Lordship Salvation + Assurance = Easy Believism
Antonio has done an excellent job in his blog of demonstaring how Calvinistic theology destroys assurance. Indeed many Calvinists no doubt do lack assurance that they are truly saved.
However, there are many who believe in Lordship salvation (holding that personal holiness and perserverance are essential elements of salvation) to varying degrees who have a strong sense of assurance. They may pay lip service to the idea that there is a false faith, but they would never question the reality of their own faith in Christ. In their theological reasonings they may make faith complicated and attack 'mere mental assent', but practically they know when they believe something and when they do not. They know very well that they are eternally secure in Christ, even though they believe that this must inevitably result in perserverance in the faith.

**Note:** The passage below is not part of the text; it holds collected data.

(* ===== verification/CanaryQuestions.v ===== *)
(** * Hindsight canary: generating questions

    canary.py: [question_source], [validate_questions], [build_cross_session_questions] and
    [generate_questions]. The aliases of documents are never used: the one category that
    would use them is built without a model. *)

From stdpp Require Import base option list strings.
From Stdlib Require Import ZArith Lia Ascii.
From S2P Require Import Prelude PyStr PyFloat Json Regex Effects Canary Eval EvalCollect CanaryText CanaryLedger CanaryCards.

Local Open Scope Z_scope.
Local Open Scope py_scope.

Section questions.
Context {F : Type} `{PyFloat F}.
Abbreviation row := (odict (json F)).
Abbreviation prog := (@prog (@canary_effect F)).

(** ** [question_source] *)

Fixpoint insert_by {A} (x : string * A) (l : list (string * A)) : list (string * A) :=
  match l with
  | [] => [x]
  | y :: l => if str_ltb y.1 x.1 then y :: insert_by x l else x :: y :: l
  end.
(** [sorted(l, key=...)] for keys that are strings *)
Definition sort_by {A} (l : list (string * A)) : list A := map snd (foldr insert_by [] l).
Definition category_key (category : string) (record : row) : result (string * row) :=
  document ← item "document_id" record;
  Ok (stable_key (JArr [JStr category; document]), record).
Definition EXACT : string := "exact_identifiers_errors".
Definition CROSS : string := "cross_session_patterns".
Definition exact_terms : re := literal true "\b(error|failed|exception|0x[0-9a-f]+|[A-Z_]{3,}|/[\w./-]+)\b".
Definition last_n {A} (n : nat) (l : list A) : list A := drop (length l - n) l.
Definition selected_messages (category : string) (record : row) : result (list row) :=
  messages ← list_or_empty "messages" record;
  if bool_decide (category = EXACT) then
    rows ← mapM_ok obj messages;
    Ok (take 4 (List.filter (fun m : row => found (re_search exact_terms (str_or "text" m))) rows))
  else mapM_ok obj (take 2 messages ++ last_n 2 messages).
Definition piece_of (category : string) (cards : list (json F * json F)) (record : row) : result string :=
  selected ← selected_messages category record;
  document ← key_of "document_id" record;
  source ← item "source" record;
  Ok (dumps (JObj [("document_id", document); ("source", source); ("started_at", get_or_null "started_at" record);
                   ("summary", get_or_null "summary" record); ("card", default JNull (jlookup document cards));
                   ("allowed_source_sequences", JArr (map (get_or_null "seq") selected));
                   ("messages", JArr (map JObj selected))]%string)).
(** Pieces are taken while they fit. *)
Fixpoint take_pieces (category : string) (cards : list (json F * json F)) (size : Z) (corpus : list row) : result (list string) :=
  match corpus with
  | [] => Ok []
  | record :: corpus =>
      rendered ← piece_of category cards record;
      let n := Z.of_nat (String.length rendered) in
      if 90000 <? size + n then Ok []
      else rest ← take_pieces category cards (size + n) corpus; Ok (rendered :: rest)
  end.
Definition question_source (corpus : list row) (cards : list (json F * json F)) (category : string) : result string :=
  keyed ← mapM_ok (category_key category) corpus;
  pieces ← take_pieces category cards 0 (sort_by keyed);
  Ok (join newline pieces).

Definition QUESTION_SYSTEM : string :=
  "Create evidence-backed retrieval evaluation questions. Return JSON only as {" +:+ quote "questions" +:+ ": [...]}." +:+ newline +:+
  "Every question object must have: question, answer, evidence (a nonempty list of {document_id, source_sequences}), critical (boolean)." +:+ newline +:+
  "Use only supplied evidence; every cited sequence must appear in that document's allowed_source_sequences list. Answers must be concise and independently checkable. Do not refer to 'the transcript' in the question.".
Definition strict_object (properties : row) : json F :=
  JObj [("type", JStr "object"); ("properties", JObj properties);
        ("required", JArr (map (fun kv => JStr kv.1) properties)); ("additionalProperties", JBool false)]%string.
Definition QUESTION_SCHEMA : json F :=
  strict_object
    [("questions",
      JObj [("type", JStr "array"); ("minItems", JInt 25); ("maxItems", JInt 25);
            ("items", strict_object
               [("question", typed "string"); ("answer", typed "string");
                ("evidence",
                 JObj [("type", JStr "array"); ("minItems", JInt 1);
                       ("items", strict_object
                          [("document_id", typed "string");
                           ("source_sequences", JObj [("type", JStr "array"); ("minItems", JInt 1); ("items", typed "integer")])])]);
                ("critical", typed "boolean")])])]%string.

(** ** [validate_questions] *)

(** The sequences of every document of the corpus *)
Definition sequences : Type := jdict (F := F) (list (json F)).
Section validate.
Variables (category : string) (known : sequences).
(** The evidence of a question, [None] when it is not valid *)
Fixpoint clean_evidence (evidence : list (json F)) : result (option (list (string * json F))) :=
  match evidence with
  | [] => Ok (Some [])
  | JObj it :: evidence =>
      if negb (otruthy (dget "document_id" it)) then Ok None
      else
        let document_id := json_str (get_or_null "document_id" it) in
        match dget "source_sequences" it with
        | Some (JArr ((_ :: _) as cited)) =>
            match jlookup (JStr document_id) known with
            | None => Ok None
            | Some allowed =>
                unknown ← any_unknown allowed cited;
                if unknown : bool then Ok None
                else
                  rest ← clean_evidence evidence;
                  Ok (match rest with Some l => Some ((document_id, JArr cited) :: l) | None => None end)
            end
        | _ => Ok None
        end
  | _ :: _ => Ok None
  end.
Definition evidence_json (l : list (string * json F)) : json F :=
  JArr (map (fun e => JObj [("document_id", JStr e.1); ("source_sequences", e.2)]%string) l).
Definition normalized_question (question : row) : string := lower (_one_line (str_or "question" question) 2000).
Definition valid_question (seen : list string) (question : json F) : result (option (string * row)) :=
  match question with
  | JObj q =>
      match dget "evidence" q with
      | Some (JArr ((_ :: _) as evidence)) =>
          clean ← clean_evidence evidence;
          Ok (match clean with
              | None => None
              | Some clean =>
                  let normalized := normalized_question q in
                  if bool_decide (category = CROSS) && (length (remove_dups (map fst (clean : list (string * json F)))) <? 2)%nat then None
                  else if bool_decide (normalized = EmptyString) || bool_decide (normalized ∈ seen) then None
                  else Some (normalized, dset "evidence" (evidence_json clean) q)
              end)
      | _ => Ok None
      end
  | _ => Ok None
  end.
Fixpoint valid_questions (seen : list string) (questions : list (json F)) : result (list row) :=
  match questions with
  | [] => Ok []
  | question :: questions =>
      v ← valid_question seen question;
      match v with
      | Some (normalized, q) => rest ← valid_questions (normalized :: seen) questions; Ok (q :: rest)
      | None => valid_questions seen questions
      end
  end.
Definition validate_questions (questions : option (json F)) : result (list row) :=
  l ← match questions with
      | Some (JArr l) => if (length l =? 20)%nat || (length l =? 25)%nat then Ok l
                         else Raise (ValueError (category +:+ ": expected 25 candidates or 20 cached validated questions"))
      | _ => Raise (ValueError (category +:+ ": expected 25 candidates or 20 cached validated questions"))
      end;
  validated ← valid_questions [] l;
  raise! ValueError (category +:+ ": only " +:+ str_of_Z (Z.of_nat (length validated)) +:+ " of 25 candidates had valid evidence")
    when (length validated <? 20)%nat;
  Ok (take 20 validated).
End validate.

Until last year I favoured a Reformed approach to Sanctification and held to Calvinistic Perserverance. However, I had a strong assurance of my salvation. I knew my faith was real. I knew for certain that Christ had died for my sins and was raised for my justification. This was rightly my confidence.

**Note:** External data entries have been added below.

(** *** The theorem *)

Lemma passes_are_even l count :
  let chosen := passes count count (queues_of l) in
  exists rest, l ≡ₚ chosen ++ rest /\ length chosen = Nat.min count (length l) /\
    forall p s, p ∈ rest -> (length (of_stratum s chosen) <= S (length (of_stratum (pk_stratum p) chosen)))%nat.
Proof.
  cbv zeta. destruct (passes_spec count count (queues_of l)) as (ns & k & Hn & Hp & Hl); [lia|].
  set (chosen := passes count count (queues_of l)) in *. rewrite (queues_hold_all l) in Hl.
  assert (length ns = length (strata_of l)) as Hlen by (apply Forall2_length in Hn; unfold queues_of in Hn; by rewrite length_map in Hn).
  destruct (strata_of_spec l) as [Hnd Hx].
  assert (forall s, Forall (fun p => pk_stratum p = s) (by_content (of_stratum s l))) as Hq.
  { intros s. apply Forall_forall. intros p. rewrite by_content_perm, elem_of_stratum. by intros [_ Hs]. }
  assert (concat (zip_with take ns (queues_of l)) ++ concat (zip_with drop ns (queues_of l)) ≡ₚ l) as Hrest.
  { etrans; [|apply queues_hold_all]. clear -Hn. induction Hn as [|n q ns queues _ _ IH]; [done|]. simpl. rewrite <- IH.
    replace q with (take n q ++ drop n q) at 3 by apply take_drop. rewrite <- !app_assoc. apply Permutation_app_head. rewrite !app_assoc.
    apply Permutation_app_tail, Permutation_app_comm. }
  exists (concat (zip_with drop ns (queues_of l))). split; [by rewrite Hp, Hrest|]. split; [exact Hl|].
  assert (forall i s n, strata_of l !! i = Some s -> ns !! i = Some n ->
    length (of_stratum s chosen) = n /\ (Nat.min k (length (of_stratum s l)) <= n <= Nat.min (S k) (length (of_stratum s l)))%nat) as Hcount.
  { intros i s n Hi Hni. assert (queues_of l !! i = Some (by_content (of_stratum s l))) as Hqi.
    { unfold queues_of. rewrite list_lookup_fmap, Hi. done. }
    pose proof (Forall2_lookup_lr _ _ _ _ _ _ Hn Hni Hqi) as Hb. cbv beta in Hb. rewrite (by_content_perm (of_stratum s l)) in Hb.
    split; [|exact Hb]. rewrite (of_stratum_perm s _ _ Hp). unfold queues_of.
    rewrite (chosen_of_stratum (fun s => by_content (of_stratum s l)) (strata_of l) ns i s n) by done.
    rewrite length_take, (by_content_perm (of_stratum s l)). lia. }
  intros p s Hin. assert (p ∈ l) as Hpl by (rewrite <- Hrest, elem_of_app; by right).
  assert (exists i, strata_of l !! i = Some (pk_stratum p)) as [i Hi].
  { apply list_elem_of_lookup_1, Hx. by exists p. }
  destruct (lookup_lt_is_Some_2 ns i) as [n Hni]; [rewrite Hlen; by eapply lookup_lt_Some|].
  destruct (Hcount i _ n Hi Hni) as [Hc1 Hb1].
  assert (length (of_stratum (pk_stratum p) chosen) < length (of_stratum (pk_stratum p) l))%nat as Hlt.
  { rewrite <- (of_stratum_perm _ _ _ Hrest), of_stratum_app, length_app, <- (of_stratum_perm _ _ _ Hp).
    assert (p ∈ of_stratum (pk_stratum p) (concat (zip_with drop ns (queues_of l)))) as Hps by by apply elem_of_stratum.
    destruct (of_stratum _ (concat (zip_with drop _ _))); [by apply not_elem_of_nil in Hps|]. simpl. lia. }
  destruct (decide (s ∈ strata_of l)) as [Hs|Hs].
  - apply list_elem_of_lookup_1 in Hs as [j Hj]. destruct (lookup_lt_is_Some_2 ns j) as [m Hm]; [rewrite Hlen; by eapply lookup_lt_Some|].
    destruct (Hcount j s m Hj Hm) as [Hc2 Hb2]. lia.
  - assert (of_stratum s chosen = []) as ->; [|simpl; lia]. apply of_other_stratum, Forall_forall. intros x Hxc Hxs.
    apply Hs, Hx. exists x. split; [|done]. rewrite <- Hrest, <- Hp, elem_of_app. by left.
Qed.
Lemma annotate_all_length (rows : list session) all : annotate_all timestamp_of rows = Ok all -> length all = length rows.
Proof.
  unfold annotate_all. destruct (mapM_ok _ rows) as [starts|e]; [|done]. simpl.
  destruct (quartiles (map _ rows)) as [lc|e]; [|done]. simpl. destruct (quartiles starts) as [tc|e]; [|done]. simpl.
  apply mapM_ok_length.
Qed.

This of course was a problem in terms of dealing with Biblical warnings and exhortations.
"Even so faith , if it hath not works, is dead, being alone."
While I was vaguely aware that there was an alternative interpretation, I assumed that this meant that genuine faith must have works.
Now, I never liked the book of James very much. I felt it was tougth teaching. However, I did not let it bother me. I was absolutely confident that my faith was real. Therefore, logically I must be doing works. As my faith was real, I must obviously be doing sufficent works to demonstrate the reality of my salvation. They might not always be good enougth to satisfy my conscience, but they obvioulsy must be real because God was at work in my life sanctifying me.
I read devotional books by Calvinist writers, in particular 'Holiness' by J.C. Ryle. In this collection of papers, Ryle warned Christians to look at their behavior and to question their salvation. It was challenging stuff, but it did not worry too much. I had absolute confidence that Jesus Christ paid the penalty for my sin and that I had life in Him. Therefore, I was saved, regardless of the fact that J.C. Ryle's papers made me uncomfortable.
The fact was that so long as I had assurance of being a justified sinner, my Lordship salvation theology actually lead me into the same 'Easy Believism' that Free Grace advocates are accused of.
What challenged my thinking was Ananias and Saphirah. I had always accepted the possiblity that Ananias and Saphirah might have been saved, but I had never given it much thought. However, when I began studying J.N. Darby and other Brethren writers, I was surprised to find that they connected the deaths of this couple to the 'Sin unto death' in 1 John 5:16. I had been troubled before by Arminians using this verse to prove the possiblity of Christians being lost forever. However, the idea that this was physical death made so much more sense.
The idea that Biblical warnings might be to believers instead of false professors completely turned my theology upside down. The doctrine of God's chastening now seemed so much more real. If failure to walk in faithfulness had dreadful consequences, then the denial of Perserverance didd not necessarilly lead to 'Easy Believism' as I had thought. I was now able to see that Lordship salvation either leads one to question his assurance of salvation or else to genuine 'Easy Believism'.